## Instructions to follow
Return exactly the span of lines in the following data that opens with the line containing "color := 0;" and closes with the line containing "Record light_device_t : Type". Include nothing else.

== Data for processing ==

(** * The lights module of the titan device tree

    A shallow embedding of [liblight/lights.c]: the sysfs writers
    [write_int] and [write_str], the colour codec ([is_lit],
    [rgb_to_brightness], the level and blink pattern of
    [set_light_locked]), the attention/notification arbiter
    ([handle_led_prioritized_locked]), the three [set_light] operations and
    the device factory [open_lights].

    The C code is stateful: it keeps [g_attention], the mutex [g_lock], the
    [already_warned] statics and [errno], and it talks to the kernel through
    [open]/[write]/[close].  Every function that touches this state is written
    in a small state monad [M]; a computation yields no result ([None]) only
    when it would block for ever on the mutex. *)

From Stdlib Require Import ZArith String Ascii List Bool Lia.
From Stdlib Require DecimalString HexadecimalString.
From Stdlib Require Decimal DecimalFacts DecimalPos DecimalZ.
From stdpp Require Import base option gmap strings.

Local Open Scope string_scope.
Local Open Scope list_scope.
Local Open Scope Z_scope.

(** ** C integers *)

(** Conversion to [unsigned int]: reduction modulo 2^32. *)
Definition uint32 (z : Z) : Z := z mod 2 ^ 32.

(** Conversion to [int]: two's complement wrap-around on 32 bits. *)
Definition int32 (z : Z) : Z := (z + 2 ^ 31) mod 2 ^ 32 - 2 ^ 31.

(** ** printf conversions *)

(** The line feed character of the ["\n"] that both writers append. *)
Definition nl : string := String (ascii_of_nat 10) EmptyString.

(** [%d] applied to an [int]. *)
Definition sprintf_d (v : Z) : string :=
  DecimalString.NilZero.string_of_int (Z.to_int (int32 v)).

(** [%x] applied to an [int]: the argument is read as [unsigned int] and
    printed in lower-case hexadecimal with no padding. *)
Definition sprintf_x (v : Z) : string :=
  HexadecimalString.NilZero.string_of_uint (N.to_hex_uint (Z.to_N (uint32 v))).

(** ** Data model *)

(** Modelled from the spec: [struct light_state_t] is declared in the
    platform header [hardware/lights.h], which is not part of the
    repository.  The fields are those of the spec's LightRequest, under the
    names the C code reads them by; [color] is a 32-bit ARGB word, the three
    others are [int]. *)
Record light_state_t : Type := {
  color : Z;
  flashMode : Z;
  flashOnMS : Z;
  flashOffMS : Z
}.

(** The value of a [light_state_t] in static storage before any store. *)
Definition light_state_zero : light_state_t :=
  {| color := 0; flashMode := 0; flashOnMS := 0; flashOffMS := 0 |}.

(** The functions a [set_light] pointer can hold. *)
Inductive set_light_fn : Type :=
| fn_set_light_backlight
| fn_set_light_notifications
| fn_set_light_attention.

(** The functions a [common.close] pointer can hold. *)
Inductive close_fn : Type :=
| fn_close_lights.

(** Modelled from the spec: [struct light_device_t] and the [hw_device_t] it
    starts with are declared in [hardware/lights.h] and
    [hardware/hardware.h], which are not part of the repository.  The fields
    are the ones [open_lights] assigns; a function pointer is [None] when it
    is null. *)
Record light_device_t : Type := {
  common_tag : Z;
  common_version : Z;
  common_module : Z;
  common_close : option close_fn;
  set_light : option set_light_fn
}.

(** What [memset (dev, 0, sizeof *dev)] leaves. *)
Definition light_device_zero : light_device_t :=
  {| common_tag := 0; common_version := 0; common_module := 0;
     common_close := None; set_light := None |}.

(** ** The kernel and the logger *)

(** Outcome of a system call: its non-negative result, or failure (the call
    returns -1) with the error code it leaves in [errno].  Error codes are
    those of [errno.h], small positive [int]s, so that the [-errno] of the
    writers is a plain negation. *)
Inductive sysret : Type :=
| Done (v : N)
| Failed (e : positive).
Lemma digit_kept (c : ascii) :
  is_digit c = true -> negb (is_space c || Ascii.eqb c "-") = true.
Proof.
  intros H. destruct (digit_plain c H) as (-> & _ & ->). reflexivity.
Qed.

(** The national part of a number: 1 or 7, then eight digits. *)
Lemma kenyan_national_part (national : string) :
  kenyan_phone_regex_match ("+254" ++ national) = true ->
  exists first rest,
    national = String first rest /\
    (first = "1"%char \/ first = "7"%char) /\
    String.length rest = 8%nat /\
    forallb is_digit (list_ascii_of_string national) = true.
Proof.
  unfold kenyan_phone_regex_match. cbn [append list_ascii_of_string].
  destruct national as [| first rest]; [discriminate |].
  cbn [list_ascii_of_string]. intros H.
  apply andb_true_iff in H. destruct H as (H & Hdig).
  apply andb_true_iff in H. destruct H as (H & Hlen).
  apply andb_true_iff in H. destruct H as (_ & Hf).
  apply Nat.eqb_eq in Hlen. rewrite length_list_ascii_of_string in Hlen.
  exists first, rest. split; [reflexivity |].
  assert (F : first = "1"%char \/ first = "7"%char).
  { apply orb_true_iff in Hf. destruct Hf as [E | E];
      apply Ascii.eqb_eq in E; auto. }
  split; [exact F |]. split; [exact Hlen |].
  cbn [forallb]. rewrite Hdig.
  destruct F as [-> | ->]; reflexivity.
Qed.

Lemma remove_spaces_and_hyphens_fixed (s : string) :
  forallb (fun c => negb (is_space c || Ascii.eqb c "-"))
          (list_ascii_of_string s) = true ->
  remove_spaces_and_hyphens s = s.
Proof.
  intros H. unfold remove_spaces_and_hyphens.
  rewrite filter_all by exact H. apply string_of_list_ascii_of_string.
Qed.

Lemma forallb_cons_eq {A : Type} (f : A -> bool) (a : A) (l : list A) :
  forallb f (a :: l) = f a && forallb f l.
Proof. reflexivity. Qed.

Lemma prefix_cons (a b : ascii) (s1 s2 : string) :
  String.prefix (String a s1) (String b s2)
  = Ascii.eqb a b && String.prefix s1 s2.
Proof.
  cbn [String.prefix]. destruct (ascii_dec a b) as [-> | N].
  - now rewrite Ascii.eqb_refl.
  - apply Ascii.eqb_neq in N. now rewrite N.
Qed.

Lemma prefix_nil (s : string) : String.prefix EmptyString s = true.
Proof. destruct s; reflexivity. Qed.

Ltac prefix_simpl :=
  rewrite ?prefix_cons, ?prefix_nil;
  cbn [Ascii.eqb Bool.eqb andb orb negb].

Lemma phone_spellings (national : string) :
  kenyan_phone_regex_match ("+254" ++ national) = true ->
  validate_phone_number ("0" ++ national) = Accepted ("+254" ++ national)%string
  /\ validate_phone_number ("254" ++ national)
     = Accepted ("+254" ++ national)%string
  /\ validate_phone_number ("+254" ++ national)
     = Accepted ("+254" ++ national)%string.
Proof.
  intros Hm.
  destruct (kenyan_national_part national Hm)
    as (first & rest & -> & Hf & Hlen & Hdig).
  assert (P : forallb (fun c => negb (is_space c || Ascii.eqb c "-"))
                      (list_ascii_of_string (String first rest)) = true).
  { eapply forallb_weaken; [| exact Hdig]. apply digit_kept. }
  cbn [list_ascii_of_string] in P. cbn [append] in *.
  split; [| split]; unfold validate_phone_number; cbn [String.eqb].
  - rewrite remove_spaces_and_hyphens_fixed.
    2:{ cbn [list_ascii_of_string]. rewrite forallb_cons_eq, P. reflexivity. }
    prefix_simpl.
    replace (String.substring 1
               (String.length (String "0" (String first rest)) - 1)
               (String "0" (String first rest)))
      with (String first rest).
    + cbn [append]. rewrite Hm. reflexivity.
    + cbn [String.length Nat.sub String.substring].
      now rewrite substring_all.
  - rewrite remove_spaces_and_hyphens_fixed.
    2:{ cbn [list_ascii_of_string].
        change ("2"%char :: "5"%char :: "4"%char
                :: first :: list_ascii_of_string rest)
          with (["2"%char; "5"%char; "4"%char]
                ++ first :: list_ascii_of_string rest).
        rewrite forallb_app, P. reflexivity. }
    prefix_simpl. cbn [append].
    rewrite Hm. reflexivity.
  - rewrite remove_spaces_and_hyphens_fixed.
    2:{ cbn [list_ascii_of_string].
        change ("+"%char :: "2"%char :: "5"%char :: "4"%char
                :: first :: list_ascii_of_string rest)
          with (["+"%char; "2"%char; "5"%char; "4"%char]
                ++ first :: list_ascii_of_string rest).
        rewrite forallb_app, P. reflexivity. }
    prefix_simpl. cbn [append].
    rewrite Hm. reflexivity.
Qed.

===

## Solution to this problem
  {| color := 0; flashMode := 0; flashOnMS := 0; flashOffMS := 0 |}.

(** The functions a [set_light] pointer can hold. *)
Inductive set_light_fn : Type :=
| fn_set_light_backlight
| fn_set_light_notifications
| fn_set_light_attention.

(** The functions a [common.close] pointer can hold. *)
Inductive close_fn : Type :=
| fn_close_lights.

(** Modelled from the spec: [struct light_device_t] and the [hw_device_t] it
    starts with are declared in [hardware/lights.h] and
    [hardware/hardware.h], which are not part of the repository.  The fields
    are the ones [open_lights] assigns; a function pointer is [None] when it
    is null. *)
Record light_device_t : Type := {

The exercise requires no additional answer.